- What to work on:
Check each line below for the word "contains". How many have it? Answer with the number only.

* * * *

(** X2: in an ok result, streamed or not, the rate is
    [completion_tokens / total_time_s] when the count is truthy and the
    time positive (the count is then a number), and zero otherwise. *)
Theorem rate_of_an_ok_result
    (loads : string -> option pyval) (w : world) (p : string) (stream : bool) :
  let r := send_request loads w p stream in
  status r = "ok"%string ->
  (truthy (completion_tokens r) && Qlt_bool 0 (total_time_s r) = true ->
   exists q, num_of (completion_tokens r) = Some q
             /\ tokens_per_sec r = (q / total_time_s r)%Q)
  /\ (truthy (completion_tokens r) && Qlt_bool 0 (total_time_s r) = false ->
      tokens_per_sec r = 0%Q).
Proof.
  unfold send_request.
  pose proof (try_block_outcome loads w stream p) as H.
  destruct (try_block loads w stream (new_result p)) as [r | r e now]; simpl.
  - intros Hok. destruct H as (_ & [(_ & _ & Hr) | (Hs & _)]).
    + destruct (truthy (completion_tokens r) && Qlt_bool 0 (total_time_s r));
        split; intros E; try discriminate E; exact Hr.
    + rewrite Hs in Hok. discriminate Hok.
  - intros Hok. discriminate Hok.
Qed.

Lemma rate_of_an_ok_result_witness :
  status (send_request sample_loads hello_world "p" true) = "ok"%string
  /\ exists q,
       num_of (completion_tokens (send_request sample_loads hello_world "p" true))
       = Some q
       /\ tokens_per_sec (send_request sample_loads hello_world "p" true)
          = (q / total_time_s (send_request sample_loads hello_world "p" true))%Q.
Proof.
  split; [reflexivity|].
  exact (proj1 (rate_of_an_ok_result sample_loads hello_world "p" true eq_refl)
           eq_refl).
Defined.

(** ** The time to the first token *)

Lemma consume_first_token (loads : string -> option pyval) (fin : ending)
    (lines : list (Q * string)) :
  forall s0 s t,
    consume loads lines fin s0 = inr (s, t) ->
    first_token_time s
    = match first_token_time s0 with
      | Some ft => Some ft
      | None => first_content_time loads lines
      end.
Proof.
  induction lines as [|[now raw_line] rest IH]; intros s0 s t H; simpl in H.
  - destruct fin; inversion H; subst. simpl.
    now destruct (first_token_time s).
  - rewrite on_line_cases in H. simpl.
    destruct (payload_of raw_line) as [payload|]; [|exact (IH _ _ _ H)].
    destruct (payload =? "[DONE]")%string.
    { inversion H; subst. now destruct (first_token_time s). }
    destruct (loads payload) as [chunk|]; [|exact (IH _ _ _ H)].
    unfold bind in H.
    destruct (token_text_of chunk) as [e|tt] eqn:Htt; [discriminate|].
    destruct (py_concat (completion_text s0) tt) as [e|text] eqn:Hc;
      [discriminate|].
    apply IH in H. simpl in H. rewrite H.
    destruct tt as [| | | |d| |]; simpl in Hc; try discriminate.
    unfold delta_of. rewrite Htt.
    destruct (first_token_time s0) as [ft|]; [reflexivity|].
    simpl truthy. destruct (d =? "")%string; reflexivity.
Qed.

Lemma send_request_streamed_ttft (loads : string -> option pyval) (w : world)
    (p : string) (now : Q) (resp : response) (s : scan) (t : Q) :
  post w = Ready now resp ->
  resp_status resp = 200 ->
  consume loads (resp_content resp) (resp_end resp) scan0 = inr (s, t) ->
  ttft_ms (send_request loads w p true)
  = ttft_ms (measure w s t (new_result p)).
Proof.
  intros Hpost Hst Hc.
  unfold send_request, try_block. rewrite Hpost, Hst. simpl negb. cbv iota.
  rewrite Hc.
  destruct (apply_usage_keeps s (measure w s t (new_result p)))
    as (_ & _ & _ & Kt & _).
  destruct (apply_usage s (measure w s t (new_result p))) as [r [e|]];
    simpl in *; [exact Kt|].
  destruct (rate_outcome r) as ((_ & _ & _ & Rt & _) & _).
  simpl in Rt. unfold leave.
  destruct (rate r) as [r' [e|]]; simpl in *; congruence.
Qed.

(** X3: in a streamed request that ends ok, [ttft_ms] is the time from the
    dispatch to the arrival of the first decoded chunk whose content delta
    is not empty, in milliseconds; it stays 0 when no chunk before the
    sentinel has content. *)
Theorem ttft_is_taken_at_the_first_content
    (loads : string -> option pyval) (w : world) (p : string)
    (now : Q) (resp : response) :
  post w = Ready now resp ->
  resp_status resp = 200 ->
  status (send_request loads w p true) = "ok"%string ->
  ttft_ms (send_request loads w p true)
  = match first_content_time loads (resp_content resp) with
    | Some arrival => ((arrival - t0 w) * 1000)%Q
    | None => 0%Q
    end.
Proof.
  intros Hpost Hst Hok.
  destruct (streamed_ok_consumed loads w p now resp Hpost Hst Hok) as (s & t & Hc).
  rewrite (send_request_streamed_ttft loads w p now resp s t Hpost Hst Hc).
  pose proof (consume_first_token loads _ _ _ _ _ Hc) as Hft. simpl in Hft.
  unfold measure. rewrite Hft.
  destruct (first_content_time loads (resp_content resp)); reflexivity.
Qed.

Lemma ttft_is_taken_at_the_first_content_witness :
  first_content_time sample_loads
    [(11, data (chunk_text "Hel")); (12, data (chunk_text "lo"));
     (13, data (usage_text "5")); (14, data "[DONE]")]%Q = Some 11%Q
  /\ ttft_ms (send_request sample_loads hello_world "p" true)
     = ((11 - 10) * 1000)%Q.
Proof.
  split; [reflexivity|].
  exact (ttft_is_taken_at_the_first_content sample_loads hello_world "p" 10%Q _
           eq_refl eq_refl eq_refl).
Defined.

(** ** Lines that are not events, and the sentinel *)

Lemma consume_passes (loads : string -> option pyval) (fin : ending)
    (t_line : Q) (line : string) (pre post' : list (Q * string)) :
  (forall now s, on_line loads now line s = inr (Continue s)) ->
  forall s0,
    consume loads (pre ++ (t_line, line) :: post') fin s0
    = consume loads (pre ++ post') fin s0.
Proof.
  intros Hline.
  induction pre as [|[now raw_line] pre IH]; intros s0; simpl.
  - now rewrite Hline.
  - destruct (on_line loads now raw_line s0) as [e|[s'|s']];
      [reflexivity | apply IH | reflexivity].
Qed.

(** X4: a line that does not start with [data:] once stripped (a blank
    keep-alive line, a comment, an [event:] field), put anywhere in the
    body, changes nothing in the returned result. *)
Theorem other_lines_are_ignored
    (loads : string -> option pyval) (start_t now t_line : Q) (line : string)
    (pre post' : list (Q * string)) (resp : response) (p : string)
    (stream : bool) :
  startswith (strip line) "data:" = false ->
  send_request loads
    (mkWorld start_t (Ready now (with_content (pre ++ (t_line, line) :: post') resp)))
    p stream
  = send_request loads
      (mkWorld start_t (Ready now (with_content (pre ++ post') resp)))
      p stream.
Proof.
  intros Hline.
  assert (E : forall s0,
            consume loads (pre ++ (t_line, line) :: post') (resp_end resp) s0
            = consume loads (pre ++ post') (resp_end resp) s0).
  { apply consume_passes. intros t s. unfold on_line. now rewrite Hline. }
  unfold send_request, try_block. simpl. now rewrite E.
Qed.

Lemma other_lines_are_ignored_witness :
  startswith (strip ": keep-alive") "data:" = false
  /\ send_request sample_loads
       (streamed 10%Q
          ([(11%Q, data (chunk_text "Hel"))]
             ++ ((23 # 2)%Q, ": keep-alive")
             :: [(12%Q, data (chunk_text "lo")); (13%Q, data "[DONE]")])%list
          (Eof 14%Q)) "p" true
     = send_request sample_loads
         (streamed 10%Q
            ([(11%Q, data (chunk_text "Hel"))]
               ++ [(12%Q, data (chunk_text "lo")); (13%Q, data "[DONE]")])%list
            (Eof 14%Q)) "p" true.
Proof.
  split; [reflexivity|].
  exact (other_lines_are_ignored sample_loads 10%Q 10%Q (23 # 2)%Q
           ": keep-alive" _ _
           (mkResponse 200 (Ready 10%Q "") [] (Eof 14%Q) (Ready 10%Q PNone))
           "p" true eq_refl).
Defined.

* * * *

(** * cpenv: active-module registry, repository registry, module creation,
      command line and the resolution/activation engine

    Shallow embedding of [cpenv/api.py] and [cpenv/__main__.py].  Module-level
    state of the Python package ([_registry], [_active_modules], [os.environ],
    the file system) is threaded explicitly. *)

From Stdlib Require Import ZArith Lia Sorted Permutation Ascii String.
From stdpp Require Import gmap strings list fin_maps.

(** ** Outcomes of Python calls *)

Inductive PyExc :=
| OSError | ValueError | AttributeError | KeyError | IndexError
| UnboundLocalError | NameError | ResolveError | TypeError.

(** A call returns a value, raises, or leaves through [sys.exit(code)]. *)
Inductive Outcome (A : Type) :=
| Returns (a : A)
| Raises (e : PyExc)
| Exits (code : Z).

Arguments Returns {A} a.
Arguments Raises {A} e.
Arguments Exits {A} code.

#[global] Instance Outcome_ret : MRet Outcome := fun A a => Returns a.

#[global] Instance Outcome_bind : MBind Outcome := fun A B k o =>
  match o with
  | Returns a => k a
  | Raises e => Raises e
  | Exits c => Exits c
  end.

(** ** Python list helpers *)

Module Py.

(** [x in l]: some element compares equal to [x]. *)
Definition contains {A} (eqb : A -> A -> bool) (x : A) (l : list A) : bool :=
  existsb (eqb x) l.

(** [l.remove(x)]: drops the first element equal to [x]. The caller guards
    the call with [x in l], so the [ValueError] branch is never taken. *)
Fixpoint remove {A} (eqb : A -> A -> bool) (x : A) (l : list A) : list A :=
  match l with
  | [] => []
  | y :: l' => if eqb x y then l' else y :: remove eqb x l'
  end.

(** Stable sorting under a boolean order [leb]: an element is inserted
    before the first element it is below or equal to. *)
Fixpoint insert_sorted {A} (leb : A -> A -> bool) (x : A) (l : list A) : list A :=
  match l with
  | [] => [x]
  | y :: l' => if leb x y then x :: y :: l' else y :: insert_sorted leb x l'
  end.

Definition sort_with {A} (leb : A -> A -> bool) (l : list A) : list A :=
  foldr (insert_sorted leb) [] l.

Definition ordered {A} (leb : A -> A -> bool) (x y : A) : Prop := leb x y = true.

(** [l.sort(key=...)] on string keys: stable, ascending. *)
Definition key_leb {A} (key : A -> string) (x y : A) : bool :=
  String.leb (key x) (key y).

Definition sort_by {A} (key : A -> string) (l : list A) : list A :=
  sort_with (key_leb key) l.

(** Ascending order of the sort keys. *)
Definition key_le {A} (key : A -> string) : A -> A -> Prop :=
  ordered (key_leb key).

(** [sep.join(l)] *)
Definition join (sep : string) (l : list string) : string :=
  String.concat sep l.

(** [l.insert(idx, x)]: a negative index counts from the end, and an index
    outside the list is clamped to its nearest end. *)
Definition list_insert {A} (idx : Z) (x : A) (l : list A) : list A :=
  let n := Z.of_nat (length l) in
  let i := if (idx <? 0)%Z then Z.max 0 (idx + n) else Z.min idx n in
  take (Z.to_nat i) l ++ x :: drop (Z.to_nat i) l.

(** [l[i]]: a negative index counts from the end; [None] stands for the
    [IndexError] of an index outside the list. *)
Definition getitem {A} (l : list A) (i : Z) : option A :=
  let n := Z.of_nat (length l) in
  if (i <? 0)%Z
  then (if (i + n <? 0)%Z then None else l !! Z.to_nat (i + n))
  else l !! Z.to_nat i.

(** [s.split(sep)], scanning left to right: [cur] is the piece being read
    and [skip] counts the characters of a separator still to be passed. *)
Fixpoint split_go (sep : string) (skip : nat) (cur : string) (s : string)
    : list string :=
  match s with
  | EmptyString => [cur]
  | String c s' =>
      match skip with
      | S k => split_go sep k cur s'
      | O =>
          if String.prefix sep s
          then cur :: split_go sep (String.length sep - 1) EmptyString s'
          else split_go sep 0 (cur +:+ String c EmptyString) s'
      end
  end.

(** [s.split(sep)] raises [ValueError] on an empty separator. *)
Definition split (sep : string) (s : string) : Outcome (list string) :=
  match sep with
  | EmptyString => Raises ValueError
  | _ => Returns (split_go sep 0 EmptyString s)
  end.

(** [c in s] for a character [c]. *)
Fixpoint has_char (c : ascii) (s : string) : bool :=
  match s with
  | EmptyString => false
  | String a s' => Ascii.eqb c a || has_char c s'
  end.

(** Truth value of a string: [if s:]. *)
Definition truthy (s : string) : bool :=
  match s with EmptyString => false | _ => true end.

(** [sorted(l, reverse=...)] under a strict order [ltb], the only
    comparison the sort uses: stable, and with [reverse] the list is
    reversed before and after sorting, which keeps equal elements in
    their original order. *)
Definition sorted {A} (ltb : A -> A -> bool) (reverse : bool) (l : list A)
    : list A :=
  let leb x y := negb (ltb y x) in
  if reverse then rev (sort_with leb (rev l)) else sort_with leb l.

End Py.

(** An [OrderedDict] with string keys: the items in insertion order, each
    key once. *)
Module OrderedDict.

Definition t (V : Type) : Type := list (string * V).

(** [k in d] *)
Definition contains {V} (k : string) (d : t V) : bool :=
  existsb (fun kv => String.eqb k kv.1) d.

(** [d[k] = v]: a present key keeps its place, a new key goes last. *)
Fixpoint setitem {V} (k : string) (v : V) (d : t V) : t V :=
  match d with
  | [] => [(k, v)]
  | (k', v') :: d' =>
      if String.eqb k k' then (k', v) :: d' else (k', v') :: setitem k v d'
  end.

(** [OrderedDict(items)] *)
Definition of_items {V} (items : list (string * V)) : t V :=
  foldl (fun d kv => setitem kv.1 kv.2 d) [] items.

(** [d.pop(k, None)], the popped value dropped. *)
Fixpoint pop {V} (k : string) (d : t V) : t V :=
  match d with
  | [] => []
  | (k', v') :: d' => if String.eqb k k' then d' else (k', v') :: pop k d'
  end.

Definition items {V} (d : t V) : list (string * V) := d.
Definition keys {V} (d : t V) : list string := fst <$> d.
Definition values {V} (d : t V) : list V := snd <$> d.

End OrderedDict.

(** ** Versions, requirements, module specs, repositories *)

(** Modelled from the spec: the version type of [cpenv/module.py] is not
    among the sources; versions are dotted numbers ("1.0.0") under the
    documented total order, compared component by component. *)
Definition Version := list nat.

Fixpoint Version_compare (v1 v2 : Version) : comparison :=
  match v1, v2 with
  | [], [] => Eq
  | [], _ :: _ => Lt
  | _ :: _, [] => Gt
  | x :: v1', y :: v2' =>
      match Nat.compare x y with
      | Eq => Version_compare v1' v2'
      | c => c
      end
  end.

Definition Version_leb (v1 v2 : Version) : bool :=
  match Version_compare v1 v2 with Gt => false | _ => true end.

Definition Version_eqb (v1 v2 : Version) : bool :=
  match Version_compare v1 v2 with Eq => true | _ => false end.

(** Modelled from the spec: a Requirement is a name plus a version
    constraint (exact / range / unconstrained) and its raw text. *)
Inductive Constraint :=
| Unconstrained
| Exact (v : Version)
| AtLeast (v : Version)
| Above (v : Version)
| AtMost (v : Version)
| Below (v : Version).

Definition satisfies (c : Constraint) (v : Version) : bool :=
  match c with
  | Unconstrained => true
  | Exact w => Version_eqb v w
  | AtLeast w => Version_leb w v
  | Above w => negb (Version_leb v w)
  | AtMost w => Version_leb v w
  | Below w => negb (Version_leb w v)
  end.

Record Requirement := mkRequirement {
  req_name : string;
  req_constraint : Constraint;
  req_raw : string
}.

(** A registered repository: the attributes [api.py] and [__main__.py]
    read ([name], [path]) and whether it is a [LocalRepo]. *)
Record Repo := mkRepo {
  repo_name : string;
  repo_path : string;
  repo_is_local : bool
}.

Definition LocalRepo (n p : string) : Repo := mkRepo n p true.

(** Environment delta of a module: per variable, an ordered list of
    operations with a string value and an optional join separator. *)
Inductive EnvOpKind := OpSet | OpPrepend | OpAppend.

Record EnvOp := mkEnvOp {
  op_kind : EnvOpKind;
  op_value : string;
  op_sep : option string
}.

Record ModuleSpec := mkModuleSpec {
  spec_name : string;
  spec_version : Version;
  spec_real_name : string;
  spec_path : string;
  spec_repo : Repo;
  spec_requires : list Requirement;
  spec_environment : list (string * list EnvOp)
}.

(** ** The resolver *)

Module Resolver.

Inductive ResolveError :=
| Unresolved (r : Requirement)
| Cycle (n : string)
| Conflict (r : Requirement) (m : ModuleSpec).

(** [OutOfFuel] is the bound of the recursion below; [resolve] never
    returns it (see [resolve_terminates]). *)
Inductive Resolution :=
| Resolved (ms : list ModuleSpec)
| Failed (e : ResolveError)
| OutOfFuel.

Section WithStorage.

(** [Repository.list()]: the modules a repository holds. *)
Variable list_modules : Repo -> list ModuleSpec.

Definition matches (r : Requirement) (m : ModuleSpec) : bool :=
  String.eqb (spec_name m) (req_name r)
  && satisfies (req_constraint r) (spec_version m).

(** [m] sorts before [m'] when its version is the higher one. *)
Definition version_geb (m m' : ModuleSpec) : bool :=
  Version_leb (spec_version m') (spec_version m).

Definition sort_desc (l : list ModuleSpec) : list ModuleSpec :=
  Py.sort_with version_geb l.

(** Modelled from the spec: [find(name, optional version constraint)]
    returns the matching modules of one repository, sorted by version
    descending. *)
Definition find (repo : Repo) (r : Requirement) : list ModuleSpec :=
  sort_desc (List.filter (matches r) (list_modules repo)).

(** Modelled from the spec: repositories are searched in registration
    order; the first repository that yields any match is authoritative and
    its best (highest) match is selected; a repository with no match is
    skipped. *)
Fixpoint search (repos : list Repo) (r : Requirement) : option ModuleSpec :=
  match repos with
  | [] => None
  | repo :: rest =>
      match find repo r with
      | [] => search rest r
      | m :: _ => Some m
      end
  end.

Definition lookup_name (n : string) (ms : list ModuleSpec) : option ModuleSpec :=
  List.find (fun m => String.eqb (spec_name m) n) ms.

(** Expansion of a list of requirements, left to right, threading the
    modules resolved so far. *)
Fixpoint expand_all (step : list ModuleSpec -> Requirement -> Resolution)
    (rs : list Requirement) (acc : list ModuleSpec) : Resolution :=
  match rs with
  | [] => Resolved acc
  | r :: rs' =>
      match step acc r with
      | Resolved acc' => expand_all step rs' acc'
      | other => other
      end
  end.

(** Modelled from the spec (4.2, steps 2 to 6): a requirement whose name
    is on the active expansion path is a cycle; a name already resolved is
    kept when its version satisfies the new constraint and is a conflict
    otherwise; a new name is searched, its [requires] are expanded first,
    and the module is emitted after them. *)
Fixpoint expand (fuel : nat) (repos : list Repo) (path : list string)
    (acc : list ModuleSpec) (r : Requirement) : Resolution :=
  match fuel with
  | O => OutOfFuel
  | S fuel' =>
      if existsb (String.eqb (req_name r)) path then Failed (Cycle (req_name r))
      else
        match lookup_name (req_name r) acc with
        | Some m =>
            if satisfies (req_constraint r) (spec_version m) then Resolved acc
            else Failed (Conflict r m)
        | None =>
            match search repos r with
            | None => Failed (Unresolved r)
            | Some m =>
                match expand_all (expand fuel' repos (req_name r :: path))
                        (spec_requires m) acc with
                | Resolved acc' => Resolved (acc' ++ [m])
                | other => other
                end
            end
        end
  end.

* * * *

- Completed task:
2